(** Every reachable state satisfies the invariant. *)
Lemma reachable_invariant (s : LoopController) : reachable s -> invariant s.
Proof.
  induction 1 as [rate | op s Hs IH].
  - unfold invariant. cbn. repeat split; intros; discriminate.
  - destruct op; cbn [run].
    + unfold initialize.
      destruct (isInitialized s || negb synthReady)%bool; [exact IH|].
      destruct s. crush_invariant.
    + apply invariant_startRecording. exact IH.
    + apply invariant_stopRecording. exact IH.
    + unfold dataAvailable. destruct (0 <? size)%N; [|exact IH].
      destruct s. crush_invariant.
    + unfold processRecordingDone. destruct decoded as [b|]; [|exact IH].
      apply invariant_startPlaybackAtPosition.
      destruct s. crush_invariant.
    + unfold processOverdubBegin. destruct (recordedChunks s); [exact IH|].
      cbn [snd]. apply invariant_stopPlayback. exact IH.
    + unfold processOverdubDone.
      destruct originalBuffer as [ob|]; [|exact IH].
      destruct decoded as [od|]; [|exact IH].
      destruct (mixOverdub _ _ _ _ _ _) as [mixedBuffer|]; [|exact IH].
      apply invariant_startPlaybackAtPosition.
      destruct s. crush_invariant.
    + unfold togglePlayback. destruct (isPlaying s).
      * apply invariant_stopPlayback. exact IH.
      * destruct (recordedBuffer s); [|exact IH].
        apply invariant_startPlaybackAtPosition. exact IH.
    + unfold setVolume. destruct s. cbn.
      destruct outputGain0; crush_invariant.
    + apply invariant_clear. exact IH.
Qed.

Lemma reachable_runAll_loop (ops : list Op) :
  forall s, reachable s -> reachable (runAll ops s).
Proof.
  induction ops as [|op ops IH]; intros s Hs; [exact Hs|].
  apply (IH (run op s)). constructor. exact Hs.
Qed.

(** The duration [stopRecording] commits when there is no loop yet. *)
Lemma stopRecording_new (now : Q) (s : LoopController) :
  isRecording s = true -> recordedBuffer s = None ->
  (1#10) <= maxLoopDuration s ->
  fst (stopRecording now s) = true /\
  isRecording (snd (stopRecording now s)) = false /\
  loopDuration (snd (stopRecording now s)) ==
    Spec.clamp (1#10) (maxLoopDuration s) (now - recordStartTime s).
Proof.
  intros Hrec Hbuf Hmax. unfold stopRecording, stopRecorder. rewrite Hrec.
  destruct s as [ini rec pl buf dur rst pst src mr ch og vol mx ost rd od rate].
  cbn in *. subst buf.
  assert (forall d,
             loopDuration
               (snd (true, set_loopDuration d
                       (mkLoopController ini false pl None dur rst pst src mr ch
                                         og vol mx ost rd od rate))) = d) as Hd
      by reflexivity.
  unfold Spec.clamp.
  destruct mr as [[kind [|]]|]; cbn;
    (split; [reflexivity|]; split; [reflexivity|]);
    destruct (Qltb (now - rst) (1#10)) eqn:E1;
    destruct (Qltb (now - rst) mx) eqn:E2;
    repeat match goal with
           | |- context [Qltb ?a ?b] => destruct (Qltb a b) eqn:?
           end;
    repeat match goal with
           | H : Qltb _ _ = true |- _ => apply Qltb_lt in H
           | H : Qltb _ _ = false |- _ => apply Qltb_ge in H
           end;
    lra.
Qed.

(** With a loop in place [stopRecording] leaves the duration alone. *)
Lemma stopRecording_existing (now : Q) (s : LoopController) :
  is_Some (recordedBuffer s) ->
  loopDuration (snd (stopRecording now s)) = loopDuration s.
Proof.
  intros [b Hb]. unfold stopRecording, stopRecorder.
  destruct s as [ini rec pl buf dur rst pst src mr ch og vol mx ost rd od rate].
  cbn in *. subst buf. destruct rec; [|reflexivity]. cbn.
  destruct mr as [[kind [|]]|]; reflexivity.
Qed.

(** C4: when [stopRecording] ends a recording made while no loop buffer
    exists, the committed duration is the elapsed time clamped to
    [0.1, maxLoopDuration], and [maxLoopDuration] is 30: less than 0.1 s
    commits 0.1, more than 30 s commits 30, anything between (5.0, say)
    commits itself; the same holds for a recording started at [t0] and
    stopped [t] later.  When it ends an overdub, the duration is not
    touched. *)
Theorem stopRecording_commits (s : LoopController) (now : Q)
        (Hreach : reachable s) :
  let elapsed := now - recordStartTime s in
  let s' := snd (stopRecording now s) in
  maxLoopDuration s = 30 /\
  (isRecording s = true -> recordedBuffer s = None ->
   fst (stopRecording now s) = true /\
   loopDuration s' == Spec.clamp (1#10) (maxLoopDuration s) elapsed /\
   (elapsed < 1#10 -> loopDuration s' == 1#10) /\
   (maxLoopDuration s < elapsed -> loopDuration s' == maxLoopDuration s) /\
   (1#10 <= elapsed <= maxLoopDuration s -> loopDuration s' == elapsed) /\
   (elapsed == 5 -> loopDuration s' == 5)) /\
  (forall t0 t,
      isInitialized s = true -> isPlaying s = false -> recordedBuffer s = None ->
      loopDuration (snd (stopRecording (t0 + t) (snd (startRecording t0 true s))))
      == Spec.clamp (1#10) 30 t) /\
  (isOverdubRecording s = true -> loopDuration s' = loopDuration s).
Proof.
  intros elapsed s'.
  destruct (reachable_invariant s Hreach) as (Hplay & Hover & Hmax).
  split; [exact Hmax|]. split; [|split].
  - intros Hrec Hbuf.
    destruct (stopRecording_new now s Hrec Hbuf) as (Hret & _ & Hdur).
    { rewrite Hmax. discriminate. }
    fold s' elapsed in Hdur. split; [exact Hret|]. split; [exact Hdur|].
    rewrite Hmax in *.
    repeat split; intros H; rewrite Hdur.
    + apply clamp_below; [discriminate | lra].
    + apply clamp_above. lra.
    + apply clamp_inside. exact H.
    + rewrite clamp_inside by lra. exact H.
  - intros t0 t Hinit Hnot Hbuf.
    assert (invariant (snd (startRecording t0 true s))) as (_ & _ & Hmax')
      by (apply invariant_startRecording, reachable_invariant; exact Hreach).
    destruct (stopRecording_new (t0 + t) (snd (startRecording t0 true s)))
      as (_ & _ & Hdur).
    + unfold startRecording. rewrite Hinit, Hnot. reflexivity.
    + unfold startRecording. rewrite Hinit, Hnot. exact Hbuf.
    + rewrite Hmax'. discriminate.
    + rewrite Hdur, Hmax'.
      assert (recordStartTime (snd (startRecording t0 true s)) = t0) as ->
        by (unfold startRecording; rewrite Hinit, Hnot; reflexivity).
      unfold Spec.clamp.
      assert (t0 + t - t0 == t) as Ht by ring.
      repeat match goal with
             | |- context [Qltb ?a ?b] => destruct (Qltb a b) eqn:?
             end;
        repeat match goal with
               | H : Qltb _ _ = true |- _ => apply Qltb_lt in H
               | H : Qltb _ _ = false |- _ => apply Qltb_ge in H
               end;
        lra.
  - intros Hoverdub. apply stopRecording_existing.
    unfold isOverdubRecording in Hoverdub.
    apply andb_true_iff in Hoverdub as [_ Hkind].
    destruct (mediaRecorder s) as [[[|] st]|] eqn:Hmr; try discriminate.
    exact (Hover st eq_refl).
Qed.

Lemma stopRecording_commits_witness :
  loopDuration (snd (stopRecording 7 Examples.recordingNew)) == 5 /\
  loopDuration (snd (stopRecording 12 Examples.recordingOverdub)) = 1.
Proof.
  split.
  - destruct (stopRecording_commits Examples.recordingNew 7
                (reachable_runAll_loop _ _ (reachable_new _)))
      as (_ & Hnew & _).
    destruct (Hnew eq_refl eq_refl) as (_ & _ & _ & _ & _ & Hfive).
    apply Hfive. reflexivity.
  - destruct (stopRecording_commits Examples.recordingOverdub 12
                (reachable_runAll_loop _ _ (reachable_new _)))
      as (_ & _ & _ & Hoverdub).
    rewrite Hoverdub; reflexivity.
Defined.

(** C8: in every reachable state [clear()] succeeds and leaves the engine
    not recording, not playing, without a loop and with duration 0 (the
    volume is kept); a second [clear()] succeeds and changes nothing. *)
Theorem clear_resets (s : LoopController) (now now' : Q)
        (Hreach : reachable s) :
  let s' := snd (clear now s) in
  fst (clear now s) = true /\
  getState s' = mkState false false false 0 (volume s) /\
  recordedBuffer s' = None /\
  fst (clear now' s') = true /\
  snd (clear now' s') = s'.
Proof.
  intros s'.
  pose proof (reachable_invariant s Hreach) as Hinv.
  unfold s', clear.
  set (s1 := if isRecording s then _ else s).
  assert (invariant s1 /\ isRecording s1 = false /\ volume s1 = volume s)
    as (H1 & Hrec & Hvol).
  { unfold s1. destruct (isRecording s) eqn:Hr.
    - split; [apply invariant_stopRecording; exact Hinv|].
      unfold stopRecording, stopRecorder. rewrite Hr.
      destruct s as [ini rec pl buf dur rst pst src mr ch og vol mx ost rd od rate].
      cbn. destruct mr as [[kind [|]]|], buf; cbn; split; reflexivity.
    - split; [exact Hinv | split; [exact Hr | reflexivity]]. }
  set (s2 := if isPlaying s1 then _ else s1).
  assert (isPlaying s2 = false /\ isRecording s2 = false /\ volume s2 = volume s)
    as (Hplay & Hrec2 & Hvol2).
  { unfold s2. destruct (isPlaying s1) eqn:Hp.
    - split; [apply stopPlayback_stops; exact H1|].
      unfold stopPlayback. rewrite Hp.
      destruct (playbackSource s1); cbn; split; assumption.
    - split; [exact Hp | split; assumption]. }
  clearbody s2. clear s1 H1 Hrec Hvol Hinv.
  destruct s2 as [ini rec pl buf dur rst pst src mr ch og vol mx ost rd od rate].
  cbn in Hplay, Hrec2, Hvol2. subst pl rec vol. unfold stopRecorder. cbn.
  destruct mr as [[kind [|]]|], rd, od; cbn; repeat split.
Qed.

Lemma clear_resets_witness :
  Loop.getState (snd (clear 12 Examples.recordingOverdub))
  = mkState false false false 0 (8#10).
Proof.
  destruct (clear_resets Examples.recordingOverdub 12 13
              (reachable_runAll_loop _ _ (reachable_new _)))
    as (_ & Hstate & _).
  exact Hstate.
Defined.

End LoopStates.

(** ** Overdub mixing *)

Section Mixing.
Import JS Loop.
Local Open Scope Q_scope.










(** The phase of the overdub within the loop. *)
Lemma fmod_qmod (a b : Q) : 0 <= a -> 0 < b -> fmod a b = Spec.qmod a b.
Proof.
  intros Ha Hb. unfold fmod, Spec.qmod, trunc.
  destruct (Qltb (a / b) 0) eqn:E; [|reflexivity].
  apply Qltb_lt in E. exfalso.
  assert (0 <= a / b) by (apply Qle_shift_div_l; [exact Hb | lra]).
  lra.
Qed.

Lemma qmod_range (a b : Q) : 0 < b -> 0 <= Spec.qmod a b < b.
Proof.
  intros Hb. unfold Spec.qmod.
  pose proof (Qfloor_le (a / b)) as Hlo.
  pose proof (Qlt_floor (a / b)) as Hhi.
  rewrite inject_Z_plus in Hhi. change (inject_Z 1) with 1 in Hhi.
  set (f := inject_Z (Qfloor (a / b))) in *. clearbody f.
  assert (b * (a / b) == a) as Hab by (field; lra).
  assert (b * f <= b * (a / b)) as H1
    by (rewrite !(Qmult_comm b); apply Qmult_le_compat_r; lra).
  assert (b * (a / b) < b * (f + 1)) as H2
    by (rewrite !(Qmult_comm b); apply Qmult_lt_compat_r; lra).
  rewrite Hab in H1, H2. split; lra.
Qed.








(** *** Wraparound *)











End Mixing.

(** ** The life of a voice *)

Section VoiceLifecycle.
Import JS Synth.
Local Open Scope Q_scope.

Lemma isPlaying_updateVoicePosition (r : nat) (x y : Q) (s : Synthesizer)
      (ref : nat) :
  isPlaying (updateVoicePosition r x y s) ref = isPlaying s ref.
Proof.
  rewrite !isPlaying_lookup. unfold updateVoicePosition.
  destruct (heap s !! r) as [v|] eqn:Hr; [|reflexivity].
  destruct (playing v) eqn:Hp; [|reflexivity].
  unfold with_heap; cbn [heap].
  destruct (decide (ref = r)) as [->|Hne].
  - rewrite list_lookup_insert_eq by (eapply lookup_lt_Some; eauto).
    rewrite Hr. cbn. now rewrite Hp.
  - rewrite list_lookup_insert_ne by congruence. reflexivity.
Qed.

Lemma isPlaying_setComplexity (c : Q) (s : Synthesizer) (ref : nat) :
  isPlaying (setComplexity c s) ref = true -> isPlaying s ref = true.
Proof.
  unfold setComplexity.
  destruct (_ <? _)%Z.
  - rewrite isPlaying_stopVoices. intros [H _]%andb_true_iff. exact H.
  - intros H. exact H.
Qed.

(** A voice that sounds is in the pool. *)
Lemma reachable_playing_pooled (s : Synthesizer) :
  reachable s -> forall ref, isPlaying s ref = true -> ref ∈ voices s.
Proof.
  induction 1 as [st | op s Hreach IH]; intros ref Hplay.
  - rewrite isPlaying_lookup in Hplay. cbn in Hplay. discriminate.
  - destruct op as [ok | x y intensity now | r | r x y | param value | c |];
      cbn [run] in *.
    + unfold initialize in *.
      destruct (isInitialized s); [auto|]. destruct ok; auto.
    + destruct (isInitialized s) eqn:Hinit.
      2:{ unfold startVoice in *. rewrite Hinit in *. cbn in *. auto. }
      destruct (startVoice_placement x y intensity now s Hinit)
        as (_ & _ & Hplace).
      destruct (startVoice_frame x y intensity now s) as (_ & _ & _ & _ & Hlen).
      destruct (Hlen Hinit) as (_ & _ & Hheap).
      pose proof (isPlaying_lt _ _ Hplay) as Hlt. rewrite Hheap in Hlt.
      set (s' := snd (startVoice x y intensity now s)) in *.
      destruct (decide (ref = length (heap s))) as [-> | Hne].
      * destruct Hplace as [i r Hfind Hr _ _ Hv _ | _ _ Hv _
                            | r0 rest _ _ _ Hv _ _ _ | _ _ Hv _]; rewrite Hv.
        -- apply lookup_lt_Some in Hr.
           apply list_elem_of_lookup. exists i.
           now apply list_lookup_insert_eq.
        -- apply elem_of_app. right. constructor.
        -- constructor.
        -- constructor.
      * assert (ref < length (heap s))%nat as Hlt' by lia.
        destruct Hplace as [i r Hfind Hr Hfree _ Hv Hsame | _ _ Hv Hsame
                            | r0 rest _ _ Hvs Hv _ Hr0 Hsame | Hvs _ Hv Hsame];
          rewrite Hv.
        -- rewrite Hsame in Hplay by exact Hlt'.
           pose proof (IH _ Hplay) as Hin.
           apply list_elem_of_lookup in Hin as [j Hj].
           assert (j <> i) by (intros ->; congruence).
           apply list_elem_of_lookup. exists j.
           rewrite list_lookup_insert_ne by congruence. exact Hj.
        -- rewrite Hsame in Hplay by exact Hlt'.
           apply elem_of_app. left. auto.
        -- assert (ref <> r0) by (intros ->; congruence).
           rewrite Hsame in Hplay by assumption.
           pose proof (IH _ Hplay) as Hin. rewrite Hvs in Hin.
           apply elem_of_cons in Hin as [? | Hin]; [congruence|].
           now constructor.
        -- rewrite Hsame in Hplay by exact Hlt'.
           pose proof (IH _ Hplay) as Hin. rewrite Hvs in Hin.
           inversion Hin.
    + destruct (stopVoice_frame (Some r) s) as (_ & _ & -> & _).
      rewrite isPlaying_stopVoice in Hplay.
      apply andb_true_iff in Hplay as [Hplay _]. auto.
    + destruct (updateVoicePosition_frame r x y s) as (_ & _ & -> & _).
      rewrite isPlaying_updateVoicePosition in Hplay. auto.
    + destruct (setParameter_frame param value s) as (_ & _ & -> & Hheap & _).
      apply IH. rewrite isPlaying_lookup in *. now rewrite Hheap in Hplay.
    + destruct (setComplexity_frame c s) as (_ & _ & -> & _).
      apply IH. eapply isPlaying_setComplexity; eauto.
    + exfalso. unfold stopAllVoices in Hplay.
      assert (isPlaying (foldl (fun st r => stopVoice (Some r) st) s (voices s)) ref
              = true) as Hplay' by exact Hplay.
      rewrite isPlaying_stopVoices in Hplay'.
      apply andb_true_iff in Hplay' as [Hp Hnot].
      apply IH in Hp. rewrite bool_decide_eq_true_2 in Hnot by exact Hp.
      discriminate.
Qed.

------------------------------------------------------------------------

Your reply is to repeat, unchanged, the lines above running from the one with "destruct outputGain0; crush_invariant." up to and including the one with "(snd (true, set_loopDuration d".

      destruct outputGain0; crush_invariant.
    + apply invariant_clear. exact IH.
Qed.

Lemma reachable_runAll_loop (ops : list Op) :
  forall s, reachable s -> reachable (runAll ops s).
Proof.
  induction ops as [|op ops IH]; intros s Hs; [exact Hs|].
  apply (IH (run op s)). constructor. exact Hs.
Qed.

(** The duration [stopRecording] commits when there is no loop yet. *)
Lemma stopRecording_new (now : Q) (s : LoopController) :
  isRecording s = true -> recordedBuffer s = None ->
  (1#10) <= maxLoopDuration s ->
  fst (stopRecording now s) = true /\
  isRecording (snd (stopRecording now s)) = false /\
  loopDuration (snd (stopRecording now s)) ==
    Spec.clamp (1#10) (maxLoopDuration s) (now - recordStartTime s).
Proof.
  intros Hrec Hbuf Hmax. unfold stopRecording, stopRecorder. rewrite Hrec.
  destruct s as [ini rec pl buf dur rst pst src mr ch og vol mx ost rd od rate].
  cbn in *. subst buf.
  assert (forall d,
             loopDuration
               (snd (true, set_loopDuration d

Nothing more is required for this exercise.